Por que este silêncio? Porque André entende, crê e sabe que direitos das mulheres têm a ver com direitos de todos, inclusive dos homens. “Se tem uma bandeira a defender é o direito das mulheres. Não haverá transformação profunda se não garantirmos os direitos das mulheres. O machismo, o patriarcado são violações ao corpo da mulher e estão na base do sistema injusto. Precisamos de mais pais como o pai de Malala. Nós, homens, temos uma responsabilidade tremenda na garantia dos direitos das mulheres”, disse.

A vereadora Sofia Cavedon reclama reflexão sobre o que aconteceu com o Plano Municipal de Educação de Porto Alegre. “Houve retirada de direitos à diversidade nas escolas. Toda a palavra gênero foi suprimida do Plano Municipal da Educação. Temos que sair do mínimo do mínimo da receptividade dos direitos das mulheres e construir políticas. O fundamentalismo não está só no islamismo. Por que miram nas mulheres?”, diz Sofia Cavedon.

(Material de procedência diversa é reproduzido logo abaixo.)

(** What the engine can make of a fresh store, as time goes on: by observing,
    and by reading back the journal at boot, whose lines it wrote itself from
    some store of its own, or found there from an older engine. *)
Inductive reached : Z -> SigningBaselineStore -> Prop :=
  | reached_new now cap : reached now (with_capacity cap)
  | reached_observe now now' s image posture :
      reached now s -> (now <= now')%Z -> reached now' (observe iter s image posture now').1
  | reached_provenance now now' s image posture :
      reached now s -> (now <= now')%Z -> reached now' (observe_provenance s image posture now').1
  | reached_corroborated now now' s repo :
      reached now s -> (now <= now')%Z -> reached now' (mark_corroborated s repo).1
  | reached_own_line now s then_ms s0 repo b at_ms :
      reached now s -> reached then_ms s0 -> store_get s0 repo = Some b -> (then_ms <= at_ms)%Z -> (at_ms <= now)%Z ->
      reached now (restore_entry iter s (mkJEntry at_ms (to_decision b repo)))
  | reached_older_line now s e :
      reached now s -> older e -> (je_at_ms e <= now)%Z -> reached now (restore_entry iter s e).

Lemma raw_line_ok now s e :
  store_ok older now s -> older e -> (je_at_ms e <= now)%Z -> store_ok older now (restore_entry iter s e).
Proof.
  intros Hok He Hn. pose proof (older_raw e He) as Hraw. unfold restore_entry, raw_line in *.
  destruct (je_decision e) eqn:Ed; try done. destruct Hraw as (Hids & -> & Hseen & Hold).
  case_bool_decide; [done|]. apply upsert_ok; [done|]. split; simpl; [|..|done|lia|].
  - destruct identities; [done|]. set_solver.
  - intros i Hi%elem_of_list_to_set. right. exists e. unfold line_repo, line_identities. by rewrite Ed.
  - rewrite orb_true_iff. intros [H'|H']; [specialize (Hold H'); lia|]. apply aged_spec in H'; lia.
Qed.

Lemma reached_ok now s : reached now s -> store_ok older now s.
Proof.
  induction 1 as [now cap|now now' s image posture _ IH Hle|now now' s image posture _ IH Hle|now now' s repo _ IH Hle
    |now s t s0 repo b at_ms _ IH _ IH0 Hb Ht Hn|now s e _ IH He Hn];
    try (apply (store_ok_later _ _ now') in IH; [|done]).
  - split; simpl; [lia|rewrite map_size_empty; lia|]. intros r b Hr. by rewrite lookup_empty in Hr.
  - by apply observe_ok.
  - destruct (observe_provenance_put s image posture now') as [->|(e & b & He & -> & Hg & H1 & H2 & H3)]; [done|].
    by eapply grown_ok.
  - destruct (mark_corroborated_put s repo) as [->|(e & b & He & -> & Hg & H1 & H2 & H3)]; [done|]. by eapply grown_ok.
  - destruct (decide (repo = "")) as [->|Hr]; [exact IH|].
    rewrite restore_line by done. apply upsert_ok; [done|]. eapply restored_ok; [exact Ht|exact Hn|]. exact (so_entries _ _ _ IH0 _ _ Hb).
  - by apply raw_line_ok.
Qed.

Lemma reached_later now now' s : reached now s -> (now <= now')%Z -> reached now' s.
Proof. intros Hs Hn. exact (reached_provenance now now' s "" PAbsent Hs Hn). Qed.
(* ===== verification/SigningDrift.v ===== *)
(** * Signing and provenance drift

    engine/src/engine/supply_chain: signing_drift.rs, provenance_drift.rs, the
    registry/log divergence of signing_rekor.rs and the trust-root spike of
    signing_trust.rs. Pure classifications of a fresh posture against the
    repository's baseline. *)

From S2P Require Import Prelude Text Json ImageRef Posture PolicyLog Journal SigningBaseline.

Inductive RegressionKind :=
  | RkUnsigned
  | RkInvalid
  | IdentityChange (new_identity : string) (new_issuer : option string)
  | Downgrade (to : PostureRank).

#[global] Instance RegressionKind_eq_dec : EqDecision RegressionKind.
Proof. solve_decision. Defined.

Definition kind_word (k : RegressionKind) : string :=
  match k with
  | RkUnsigned => "unsigned"
  | RkInvalid => "invalid"
  | IdentityChange _ _ => "identity"
  | Downgrade KeyBased => "downgrade-key-based"
  | Downgrade Unverifiable => "downgrade-unverifiable"
  | Downgrade _ => "downgrade"
  end.

Definition kind_fingerprint (k : RegressionKind) : string :=
  match k with IdentityChange new_identity _ => "identity:" +:+ new_identity | k => kind_word k end.

Inductive SigningDrift := Continuous | NewRepo | Regression (kind : RegressionKind) (established : bool).

#[global] Instance SigningDrift_eq_dec : EqDecision SigningDrift.
Proof. solve_decision. Defined.

Definition is_regression (d : SigningDrift) : bool := match d with Regression _ _ => true | _ => false end.

Definition would_block (d : SigningDrift) (posture : SigningPosture) : bool :=
  match posture with
  | InvalidSignature => true
  | _ => match d with Regression _ true => true | _ => false end
  end.

Definition classify (baseline : option SigningBaseline) (posture : SigningPosture) : SigningDrift :=
  match baseline with
  | None => match posture with Signed _ => NewRepo | _ => Continuous end
  | Some b =>
      match posture with
      | Checking => Continuous
      | SignedKeyBased | UnverifiableHere =>
          match posture_rank posture with
          | Some current => if rank_ltb current (sb_rank b) then Regression (Downgrade current) (sb_established b) else Continuous
          | None => Continuous
          end
      | Signed signer =>
          let current := signer_canonical_identity signer in
          if existsb (fun known => bool_decide (canonical_identity known = current)) (bset_iter (sb_identities b))
          then Continuous
          else Regression (IdentityChange (sg_identity signer) (sg_issuer signer)) (sb_established b)
      | NotSigned => Regression RkUnsigned (sb_established b)
      | InvalidSignature => Regression RkInvalid (sb_established b)
      end
  end.

(** ** Provenance *)

Inductive ProvenanceDrift :=
  | PContinuous
  | NewProvenance
  | PChange (new_source new_builder : string) (established : bool).

Definition classify_provenance_drift (baseline : option SigningBaseline) (posture : ProvenancePosture) : ProvenanceDrift :=
  match provenance_of posture, baseline with
  | None, _ => PContinuous
  | Some _, None => PContinuous
  | Some p, Some b =>
      if negb (has_provenance b) then NewProvenance
      else if bool_decide (pv_source_repo p ∈ sb_provenance_sources b) && bool_decide (pv_builder p ∈ sb_provenance_builders b)
      then PContinuous
      else PChange (pv_source_repo p) (pv_builder p) (sb_established b)
  end.

(** ** The transparency log and the trust root *)

Inductive RekorDivergence := RegistrySignedNotInLog | LogSignedRegistryUnsigned.

Definition divergence (posture : SigningPosture) (signed_in_log repo_corroborated : bool) : option RekorDivergence :=
  match posture with
  | NotSigned => if signed_in_log then Some LogSignedRegistryUnsigned else None
  | Signed _ => if negb signed_in_log && repo_corroborated then Some RegistrySignedNotInLog else None
  | _ => None
  end.

Definition SPIKE_MIN_IMAGES : nat := 4.

Definition is_unverifiable_spike (unverifiable total : nat) : bool :=
  (SPIKE_MIN_IMAGES <=? total) && (total <=? unverifiable * 2).

(** The freshest file of a directory listing: [None] entries could not be read,
    and only files count. Times are in seconds. *)
Definition tuf_cache_age_secs (listing : option (list (option (bool * option Z)))) (now : Z) : option Z :=
  entries ← listing;
  newest ← foldl (fun newest e =>
      match e with
      | Some (true, Some modified) =>
          Some (match newest with Some prev => if (modified <=? prev)%Z then prev else modified | None => modified end)
      | _ => newest
      end) None entries;
  Some (if (newest <=? now)%Z then now - newest else 0)%Z.

(** ** Lemmas *)

(** A signer the baseline knows, up to its release tag. *)
Definition known_signer (b : SigningBaseline) (s : Signer) : Prop :=
  exists known, known ∈ sb_identities b /\ canonical_identity known = signer_canonical_identity s.

Lemma known_signer_spec b s :
  existsb (fun known => bool_decide (canonical_identity known = signer_canonical_identity s)) (bset_iter (sb_identities b)) = true
  <-> known_signer b s.
Proof.
  rewrite existsb_elem. unfold known_signer. setoid_rewrite bset_iter_elem. setoid_rewrite bool_decide_eq_true. done.
Qed.

Lemma classify_signed b s :
  classify (Some b) (Signed s) = Continuous <-> known_signer b s.
Proof. rewrite <- known_signer_spec. simpl. by destruct (existsb _ _). Qed.

(** The postures that carry no signer. *)
Ltac drift_cases :=
  split; [intros H; simplify_eq/=; try done; repeat split; auto
         |match goal with |- _ /\ match ?kind with _ => _ end -> _ => intros [-> H]; destruct kind; destruct_and?; simplify_eq/=; try done; try congruence; by destruct_or? end].

(** When a fresh posture is a regression, and of which kind. A repository
    that was never seen signed never regresses; one that was regresses on no
    signature, a broken one, a signer it does not know up to the release tag,
    or a posture ranked below the best it ever had. *)
Theorem classify_exact baseline posture kind est :
  classify baseline posture = Regression kind est <->
  exists b, baseline = Some b /\ est = sb_established b /\
    match kind with
    | RkUnsigned => posture = NotSigned
    | RkInvalid => posture = InvalidSignature
    | IdentityChange i iss => posture = Signed (mkSigner i iss) /\ ~ known_signer b (mkSigner i iss)
    | Downgrade r => (posture = SignedKeyBased \/ posture = UnverifiableHere) /\
        posture_rank posture = Some r /\ rank_ltb r (sb_rank b) = true
    end.
Proof.
  destruct baseline as [b|]; [|split; [by destruct posture|naive_solver]].
  assert ((exists b', Some b = Some b' /\ est = sb_established b' /\
    match kind with
    | RkUnsigned => posture = NotSigned | RkInvalid => posture = InvalidSignature
    | IdentityChange i iss => posture = Signed (mkSigner i iss) /\ ~ known_signer b' (mkSigner i iss)
    | Downgrade r => (posture = SignedKeyBased \/ posture = UnverifiableHere) /\
        posture_rank posture = Some r /\ rank_ltb r (sb_rank b') = true end) <->
    est = sb_established b /\
    match kind with
    | RkUnsigned => posture = NotSigned | RkInvalid => posture = InvalidSignature
    | IdentityChange i iss => posture = Signed (mkSigner i iss) /\ ~ known_signer b (mkSigner i iss)
    | Downgrade r => (posture = SignedKeyBased \/ posture = UnverifiableHere) /\
        posture_rank posture = Some r /\ rank_ltb r (sb_rank b) = true end) as -> by naive_solver.
  destruct posture as [s| | | | |]; simpl.
  - destruct (existsb _ _) eqn:E.
    + split; [done|]. intros [_ H]. destruct kind; try naive_solver. destruct H as [[= ->] H]. apply known_signer_spec in E. done.
    + assert (~ known_signer b s) as Hn by (intros H%known_signer_spec; congruence). destruct s as [i iss]. simpl.
      split; [intros [= <- <-]; done|]. destruct kind; naive_solver.
  - destruct (rank_ltb KeyBased (sb_rank b)) eqn:E; drift_cases.
  - destruct (rank_ltb Unverifiable (sb_rank b)) eqn:E; drift_cases.
  - drift_cases.
  - drift_cases.
  - drift_cases.
Qed.

(** ** Drift against what the engine learned *)

Section Learned.
Context (iter : gmap string SigningBaseline -> list (string * SigningBaseline)).
Hypothesis iter_map : forall m, iter m ≡ₚ map_to_list m.
Context (older : JournalEntry -> Prop).
Hypothesis older_raw : forall e, older e -> raw_line e.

Malala talvez encontre respostas. Foi mira da ira dos homens, do fundamentalismo religioso e da cegueira. O documentário, que tem trechos com animação, mostra o que significa seu nome. No dialeto árabe falado no Paquistão, Malalai significa bravura e inspirou o nome da menina que nos enche (e não só inspira) de coragem para seguir em frente. Haverá quem diga que a quase morte de Malala, o tiro que recebeu, são os responsáveis pela criação do mito, da personagem ou do símbolo.

Nada disso. Trata-se de um a lenda ancestral do povo paquistanês. Malalai é o nome de uma menina que há muitos anos, quando o povo estava sendo expulso do Paquistão, subiu em uma montanha para gritar: “É melhor viver um dia como leão do que 100 anos como escravo”.